TASK INSTRUCTIONS
In the data below, the answer is the run of lines from the line containing "Definition notFoundMessage (targetHost" through the line containing "(negb (startsWith domainInCookie", both included; print it exactly and nothing else.

Stored data
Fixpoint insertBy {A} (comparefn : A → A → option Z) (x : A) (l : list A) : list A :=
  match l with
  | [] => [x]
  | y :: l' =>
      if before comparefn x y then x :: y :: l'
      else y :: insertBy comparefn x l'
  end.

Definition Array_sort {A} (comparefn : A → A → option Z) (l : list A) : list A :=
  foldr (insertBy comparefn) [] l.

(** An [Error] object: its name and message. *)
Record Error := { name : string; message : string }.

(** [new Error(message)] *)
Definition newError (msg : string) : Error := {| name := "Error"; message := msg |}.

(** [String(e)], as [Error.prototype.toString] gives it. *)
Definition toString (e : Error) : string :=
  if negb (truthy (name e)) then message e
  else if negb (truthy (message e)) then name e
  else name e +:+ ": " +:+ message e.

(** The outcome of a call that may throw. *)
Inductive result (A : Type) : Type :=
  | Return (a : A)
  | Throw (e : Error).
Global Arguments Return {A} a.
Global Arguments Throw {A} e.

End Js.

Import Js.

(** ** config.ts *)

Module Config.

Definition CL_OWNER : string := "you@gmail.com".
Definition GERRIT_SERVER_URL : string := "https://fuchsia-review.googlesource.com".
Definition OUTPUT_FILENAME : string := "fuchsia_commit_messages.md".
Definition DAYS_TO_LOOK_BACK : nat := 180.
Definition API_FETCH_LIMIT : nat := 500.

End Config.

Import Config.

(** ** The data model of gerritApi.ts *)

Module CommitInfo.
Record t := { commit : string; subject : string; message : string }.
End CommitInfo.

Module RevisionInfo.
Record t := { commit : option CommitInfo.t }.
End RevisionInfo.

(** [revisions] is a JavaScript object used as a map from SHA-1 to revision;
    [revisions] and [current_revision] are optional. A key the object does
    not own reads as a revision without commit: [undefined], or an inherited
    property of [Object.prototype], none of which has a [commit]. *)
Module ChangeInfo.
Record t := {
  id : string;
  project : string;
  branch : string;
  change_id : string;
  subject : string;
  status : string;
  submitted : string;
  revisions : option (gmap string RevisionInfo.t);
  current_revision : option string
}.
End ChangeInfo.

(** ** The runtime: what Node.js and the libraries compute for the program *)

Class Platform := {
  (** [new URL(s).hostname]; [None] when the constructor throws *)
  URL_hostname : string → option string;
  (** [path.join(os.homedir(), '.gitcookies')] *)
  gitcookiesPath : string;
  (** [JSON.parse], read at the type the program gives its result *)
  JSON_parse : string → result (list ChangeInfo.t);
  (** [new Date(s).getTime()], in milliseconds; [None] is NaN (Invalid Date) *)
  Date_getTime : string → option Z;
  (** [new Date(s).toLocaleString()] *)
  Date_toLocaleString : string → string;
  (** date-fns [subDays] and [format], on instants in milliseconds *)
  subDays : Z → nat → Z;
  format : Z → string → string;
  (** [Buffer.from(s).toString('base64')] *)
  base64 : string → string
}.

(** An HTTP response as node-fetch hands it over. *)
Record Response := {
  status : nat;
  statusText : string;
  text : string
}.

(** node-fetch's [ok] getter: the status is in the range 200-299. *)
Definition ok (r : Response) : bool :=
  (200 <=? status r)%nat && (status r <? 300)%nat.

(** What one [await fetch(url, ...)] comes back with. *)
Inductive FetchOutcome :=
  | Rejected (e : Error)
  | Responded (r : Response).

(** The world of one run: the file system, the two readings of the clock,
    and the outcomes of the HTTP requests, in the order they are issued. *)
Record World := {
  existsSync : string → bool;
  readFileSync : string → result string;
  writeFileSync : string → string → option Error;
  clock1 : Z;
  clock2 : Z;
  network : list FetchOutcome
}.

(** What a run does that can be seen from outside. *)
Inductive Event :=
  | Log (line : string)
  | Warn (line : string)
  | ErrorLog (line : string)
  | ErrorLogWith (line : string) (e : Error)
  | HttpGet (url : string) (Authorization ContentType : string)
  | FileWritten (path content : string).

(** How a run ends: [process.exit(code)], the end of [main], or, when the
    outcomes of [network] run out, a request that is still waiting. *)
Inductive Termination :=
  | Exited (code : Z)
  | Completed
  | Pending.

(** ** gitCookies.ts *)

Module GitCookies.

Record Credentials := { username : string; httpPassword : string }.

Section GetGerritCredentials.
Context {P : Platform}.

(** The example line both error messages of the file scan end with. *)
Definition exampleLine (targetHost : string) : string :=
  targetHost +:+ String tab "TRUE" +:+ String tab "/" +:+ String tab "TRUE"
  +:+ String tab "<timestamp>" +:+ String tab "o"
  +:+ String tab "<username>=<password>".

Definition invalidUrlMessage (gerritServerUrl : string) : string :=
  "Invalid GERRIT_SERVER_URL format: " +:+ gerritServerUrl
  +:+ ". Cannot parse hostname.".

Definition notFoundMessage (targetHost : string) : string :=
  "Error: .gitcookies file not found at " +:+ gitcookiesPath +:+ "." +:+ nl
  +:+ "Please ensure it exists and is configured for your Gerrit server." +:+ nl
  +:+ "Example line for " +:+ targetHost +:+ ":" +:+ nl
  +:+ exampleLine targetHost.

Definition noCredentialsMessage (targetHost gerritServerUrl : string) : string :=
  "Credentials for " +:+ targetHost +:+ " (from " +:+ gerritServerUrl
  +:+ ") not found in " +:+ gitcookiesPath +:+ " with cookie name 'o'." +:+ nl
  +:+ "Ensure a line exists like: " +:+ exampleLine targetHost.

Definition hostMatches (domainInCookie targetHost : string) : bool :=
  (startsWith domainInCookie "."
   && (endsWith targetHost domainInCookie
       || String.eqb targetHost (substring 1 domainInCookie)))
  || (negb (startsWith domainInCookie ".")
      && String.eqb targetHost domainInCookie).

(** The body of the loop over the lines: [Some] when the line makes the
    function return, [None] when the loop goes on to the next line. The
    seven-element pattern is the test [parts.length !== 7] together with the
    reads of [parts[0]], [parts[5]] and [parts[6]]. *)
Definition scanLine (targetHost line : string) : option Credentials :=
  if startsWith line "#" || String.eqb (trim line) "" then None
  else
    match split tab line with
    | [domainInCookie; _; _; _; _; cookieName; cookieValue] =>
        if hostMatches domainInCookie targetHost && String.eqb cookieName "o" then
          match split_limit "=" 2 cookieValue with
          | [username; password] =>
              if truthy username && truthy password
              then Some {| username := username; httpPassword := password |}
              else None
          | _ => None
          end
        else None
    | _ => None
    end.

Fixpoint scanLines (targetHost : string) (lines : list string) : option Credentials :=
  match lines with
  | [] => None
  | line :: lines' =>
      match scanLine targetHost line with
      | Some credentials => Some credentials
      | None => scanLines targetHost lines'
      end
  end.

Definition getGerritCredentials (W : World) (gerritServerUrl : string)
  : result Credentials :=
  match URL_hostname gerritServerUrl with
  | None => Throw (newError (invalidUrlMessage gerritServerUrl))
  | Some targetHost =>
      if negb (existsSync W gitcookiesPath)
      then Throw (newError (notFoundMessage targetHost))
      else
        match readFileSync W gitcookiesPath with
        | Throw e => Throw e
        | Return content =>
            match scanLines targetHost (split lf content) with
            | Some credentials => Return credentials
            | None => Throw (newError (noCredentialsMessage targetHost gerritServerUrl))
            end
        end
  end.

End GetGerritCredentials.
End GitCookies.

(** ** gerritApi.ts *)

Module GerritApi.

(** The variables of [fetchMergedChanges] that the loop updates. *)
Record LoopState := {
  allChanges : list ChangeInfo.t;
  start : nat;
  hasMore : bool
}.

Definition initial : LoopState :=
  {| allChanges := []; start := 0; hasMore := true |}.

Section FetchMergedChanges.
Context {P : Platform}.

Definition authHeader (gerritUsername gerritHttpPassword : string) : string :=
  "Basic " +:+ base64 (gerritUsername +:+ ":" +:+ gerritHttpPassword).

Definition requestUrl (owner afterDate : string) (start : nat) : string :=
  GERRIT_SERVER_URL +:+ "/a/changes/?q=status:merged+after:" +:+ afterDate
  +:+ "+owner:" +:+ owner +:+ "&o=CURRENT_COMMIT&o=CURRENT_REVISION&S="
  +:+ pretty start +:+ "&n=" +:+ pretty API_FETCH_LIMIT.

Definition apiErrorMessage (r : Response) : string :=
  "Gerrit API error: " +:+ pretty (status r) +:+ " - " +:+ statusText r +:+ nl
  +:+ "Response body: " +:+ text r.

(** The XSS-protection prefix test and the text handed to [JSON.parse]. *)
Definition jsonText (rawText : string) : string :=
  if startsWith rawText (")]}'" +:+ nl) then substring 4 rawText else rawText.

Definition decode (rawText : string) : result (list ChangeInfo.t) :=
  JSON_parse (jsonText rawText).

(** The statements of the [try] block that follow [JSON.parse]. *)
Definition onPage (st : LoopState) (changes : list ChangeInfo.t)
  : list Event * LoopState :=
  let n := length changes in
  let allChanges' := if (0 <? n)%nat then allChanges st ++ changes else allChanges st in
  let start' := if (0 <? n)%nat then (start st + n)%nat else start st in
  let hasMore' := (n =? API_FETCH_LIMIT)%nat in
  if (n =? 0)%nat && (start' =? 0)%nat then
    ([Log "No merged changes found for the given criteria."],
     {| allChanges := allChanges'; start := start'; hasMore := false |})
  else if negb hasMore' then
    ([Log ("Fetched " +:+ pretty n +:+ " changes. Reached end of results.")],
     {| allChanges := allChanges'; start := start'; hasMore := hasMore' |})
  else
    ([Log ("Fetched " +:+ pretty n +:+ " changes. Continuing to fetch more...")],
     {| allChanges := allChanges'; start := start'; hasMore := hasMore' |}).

RESPONSE TO THE TASK
Definition notFoundMessage (targetHost : string) : string :=
  "Error: .gitcookies file not found at " +:+ gitcookiesPath +:+ "." +:+ nl
  +:+ "Please ensure it exists and is configured for your Gerrit server." +:+ nl
  +:+ "Example line for " +:+ targetHost +:+ ":" +:+ nl
  +:+ exampleLine targetHost.

Definition noCredentialsMessage (targetHost gerritServerUrl : string) : string :=
  "Credentials for " +:+ targetHost +:+ " (from " +:+ gerritServerUrl
  +:+ ") not found in " +:+ gitcookiesPath +:+ " with cookie name 'o'." +:+ nl
  +:+ "Ensure a line exists like: " +:+ exampleLine targetHost.

Definition hostMatches (domainInCookie targetHost : string) : bool :=
  (startsWith domainInCookie "."
   && (endsWith targetHost domainInCookie
       || String.eqb targetHost (substring 1 domainInCookie)))
  || (negb (startsWith domainInCookie ".")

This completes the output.